Please list all lines of the material below in which the string "left" occurs.

** ENTRIES PROVIDED **
##############################
(* ===== verification/Expiry.v ===== *)
(** * Expiry: the end of a mailbox

    The composition of the cleanup task ([src/cleanup.rs]) and the message endpoints over
    any store with [MailLaws]: what is left of a mailbox that has expired. *)

From S2P Require Import Prelude Str Model UuidHex Config StoreSpec MailSpec MemoryStore MemoryStoreLaws MemoryClaims.
From S2P Require Import MemoryInbox Cleanup Limits Attest Api ApiAddresses ApiLaws ApiDownloads ApiMessages.

Section expiry.
Context {S : Type} `{ML : MailLaws S} `{Crypto} `{HeaderValue} `{UuidText}.

Lemma frame_step o (w : S * Env) :
  mail_wf w → moves_mail o = false →
  mail_wf (run_op o w) ∧ ∀ a, mail (run_op o w).1 a = mail w.1 a.
Proof. intros Hw Ho. split; [by apply law_mail_op|]. intros a. by apply law_mail_frame. Qed.

(** The tick, as its purge and what it left. *)
Lemma tick_run s e :
  mail_wf (s, e) →
  let w1 := (purge_expired (e_clock e 0%nat) (s, (env_now e).2)).2 in
  let w' := (cleanup_tick (s, e)).2 in
  mail_wf w' ∧ (∀ a, mail w'.1 a = mail w1.1 a) ∧ ab_mailboxes (view w'.1) = ab_mailboxes (view w1.1).
Proof.
  intros Hw. cbn zeta. unfold cleanup_tick. set (t0 := e_clock e 0%nat). set (e0 := (env_now e).2).
  assert (mail_wf (s, e0)) as Hw0 by (by apply (law_mail_clock s e e0 1)).
  rewrite (bind_ok _ _ _ t0 (s, e0)) by done.
  pose proof (law_mail_op (OpPurge t0) (s, e0) Hw0) as Hw1.
  change (mail_wf (purge_expired t0 (s, e0)).2) in Hw1.
  destruct (purge_expired t0 (s, e0)) as [r1 [s1 e1]] eqn:Hp. cbn [fst snd] in *.
  rewrite (bind_ok _ _ _ r1 (s1, e1)) by (unfold try; rewrite Hp; by destruct r1).
  rewrite (bind_ok _ _ _ (e_clock e1 0%nat) (s1, (env_now e1).2)) by done.
  assert (mail_wf (s1, (env_now e1).2)) as Hw2 by (by apply (law_mail_clock s1 e1 _ 1)).
  set (t2 := e_clock e1 0%nat - DEVICE_IDLE_WINDOW).
  destruct (frame_step (OpPrune t2) _ Hw2 eq_refl) as [Hw3 Hb3]. 
  change (mail_wf (prune_attested_devices t2 (s1, (env_now e1).2)).2) in Hw3.
  change (∀ a, mail (prune_attested_devices t2 (s1, (env_now e1).2)).2.1 a = mail s1 a) in Hb3.
  destruct (try_updates _ _ _ (s1, (env_now e1).2) (law_prune t2)) as (r2 & w2 & Hr2 & Hv2).
  assert (w2 = (prune_attested_devices t2 (s1, (env_now e1).2)).2) as Hw2e.
  { unfold try in Hr2. destruct (prune_attested_devices _ _) as [r p]. cbn. congruence. }
  rewrite (bind_ok _ _ _ _ _ Hr2). destruct (law_mail_maintenance w2) as (Hw4 & _ & Hb4 & _); [by subst|].
  pose proof (law_run_maintenance w2.1 w2.2) as Hv4. rewrite <-surjective_pairing in Hv4.
  destruct (run_maintenance w2) as [r4 w4] eqn:Hm.
  rewrite (bind_ok _ _ _ r4 w4) by (unfold try; rewrite Hm; by destruct r4). cbn in *. subst w2.
  split; [done|]. split; [intros a; by rewrite Hb4, Hb3|]. rewrite Hv4. by destruct Hv2 as [->| ->].
Qed.

Lemma answers_nothing {A} (P : A → Prop) (missing : Prop) r :
  answers P missing r → (∀ x, ¬ P x) → answers (λ _, False) True r.
Proof. intros Hr HP. destruct r as [x|[]]; try done. by apply (HP x). Qed.

(** C16: an expired mailbox is gone with its mail. At a tick whose purge succeeds, exactly
    the mailboxes that have expired by then disappear, as many as it reports, and their
    inboxes are empty: the API finds neither the mailbox nor any of its messages, raw
    forms or attachments any more. Every other mailbox and inbox is as before; and when
    the purge fails, all of them are, for the next tick to try again. *)
Theorem expired_mail_is_gone s e :
  mail_wf (s, e) →
  let now := e_clock e 0%nat in
  let w' := (cleanup_tick (s, e)).2 in
  mail_wf w' ∧
  match (purge_expired now (s, (env_now e).2)).1 with
  | Ok n =>
      ab_mailboxes (view w'.1) = filter (λ p, now < mb_expires_at p.2) (ab_mailboxes (view s)) ∧
      n = Z.of_nat (size (ab_mailboxes (view s))) - Z.of_nat (size (ab_mailboxes (view w'.1))) ∧
      (∀ a, mail w'.1 a = if expired_at (view s) now a then [] else mail s a) ∧
      ∀ address limit since id aid (app : App S),
        ap_st app = w' → expired_at (view s) now (to_ascii_lowercase address) = true →
        (∀ i, since = Some i → mail_id i) → mail_id id → mail_id aid →
        answers (λ _, False) True (messages_list address (mkListQuery limit since) app).1 ∧
        answers (λ _, False) True (messages_get address id app).1 ∧
        answers (λ _, False) True (get_raw address id app).1 ∧
        answers (λ _, False) True (get_attachment_h address id aid app).1
  | Err _ => ab_mailboxes (view w'.1) = ab_mailboxes (view s) ∧ ∀ a, mail w'.1 a = mail s a
  end.
Proof.
  intros Hw. cbn zeta. destruct (tick_run s e Hw) as (Hw' & Hb & Hm). split; [done|].
  assert (mail_wf (s, (env_now e).2)) as Hw0 by (by apply (law_mail_clock s e _ 1)).
  pose proof (law_purge_expired (e_clock e 0%nat) s (env_now e).2 (law_mail_keyed _ Hw0)) as Hv.
  pose proof (law_mail_purge (e_clock e 0%nat) _ Hw0) as Hp. cbn [fst] in Hp.
  destruct (purge_expired _ _) as [[n|er] [s1 e1]]; cbn [fst snd] in *.
  - destruct Hv as [Hv Hn]. rewrite Hm. split; [by rewrite Hv|]. split; [done|].
    assert (∀ a, mail (cleanup_tick (s, e)).2.1 a
      = if expired_at (view s) (e_clock e 0%nat) a then [] else mail s a) as Hgone by (intros a; by rewrite Hb).
    split; [done|]. intros address limit since id aid app Happ Hex Hs Hid Haid.
    rewrite Hv in Hm. set (a := to_ascii_lowercase address) in *.
    assert (mail (ap_st app).1 a = []) as Hnil by (rewrite Happ, Hgone; by rewrite Hex).
    assert (ab_mailboxes (view (ap_st app).1) !! a = None) as Hnone.
    { rewrite Happ, Hm. unfold expired_at in Hex. apply map_lookup_filter_None. right. cbn. intros mb Hmb.
      rewrite Hmb in Hex. apply Z.leb_le in Hex. lia. }
    rewrite <-Happ in Hw'. destruct (messages_list_answer address limit since app Hw' Hs) as [_ Hl].
    destruct (messages_get_answer address id app Hw' Hid) as [_ Hg].
    destruct (get_raw_answer address id app Hw' Hid) as [_ Hr].
    destruct (get_attachment_answer address id aid app Hw' Hid Haid) as [_ Hf].
    fold a in Hl, Hg, Hr, Hf. rewrite Hnil in Hg, Hr, Hf. rewrite Hnone in Hl.
    split_and!; eapply answers_nothing; try eassumption; cbn.
    + by intros x [[? ?] _].
    + by intros x (m & ? & _).
    + done.
    + by intros x (att & ? & _).
  - rewrite Hm, Hv. split; [done|]. intros a. by rewrite Hb.
Qed.
End expiry.

(** ** A concrete run: the tick after the mailbox of the demonstration expires *)

#[local] Existing Instances demo_crypto demo_header hex_UuidText.

Definition demo_box_name : str := lit "box@x.io".
Definition demo_old : MemoryStore * Env :=
  run_ops [OpCreateMailbox demo_box_name (lit "x.io") 500 None None; OpSave demo_box_name (demo_msg 5)] demo_start.
Definition demo_ticked : MemoryStore * Env := (cleanup_tick demo_old).2.

Lemma expired_mail_is_gone_witness :
  length (mail demo_old.1 demo_box_name) = 1%nat ∧ mail demo_ticked.1 demo_box_name = [] ∧
  mailboxes demo_ticked.1 = filter (λ p, e_clock demo_old.2 0%nat < mb_expires_at p.2) (mailboxes demo_old.1).
Proof.
  assert (mail_wf demo_old) as Hw.
  { apply (run_ops_preserves mem_mail_wf); [apply mem_mail_wf_op|apply mem_mail_wf_new].
    intros i j. cbn. lia. }
  destruct (expired_mail_is_gone demo_old.1 demo_old.2) as [_ Hp]; [exact Hw|].
  assert (is_ok (purge_expired (e_clock demo_old.2 0%nat) (demo_old.1, (env_now demo_old.2).2)).1 = true) as Hok
    by (vm_compute; reflexivity).
  destruct (purge_expired _ _).1 as [n|er]; [|discriminate Hok]. destruct Hp as (Hm & _ & Hg & _).
  split; [vm_compute; reflexivity|]. split; [|exact Hm].
  change (mail (cleanup_tick (demo_old.1, demo_old.2)).2.1 demo_box_name = []). rewrite Hg.
  assert (expired_at (view demo_old.1) (e_clock demo_old.2 0%nat) demo_box_name = true) as Hx
    by (vm_compute; reflexivity).
  rewrite Hx. reflexivity.
Defined.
##############################
** SOLUTION TO THE PROBLEM **
    any store with [MailLaws]: what is left of a mailbox that has expired. *)
(** The tick, as its purge and what it left. *)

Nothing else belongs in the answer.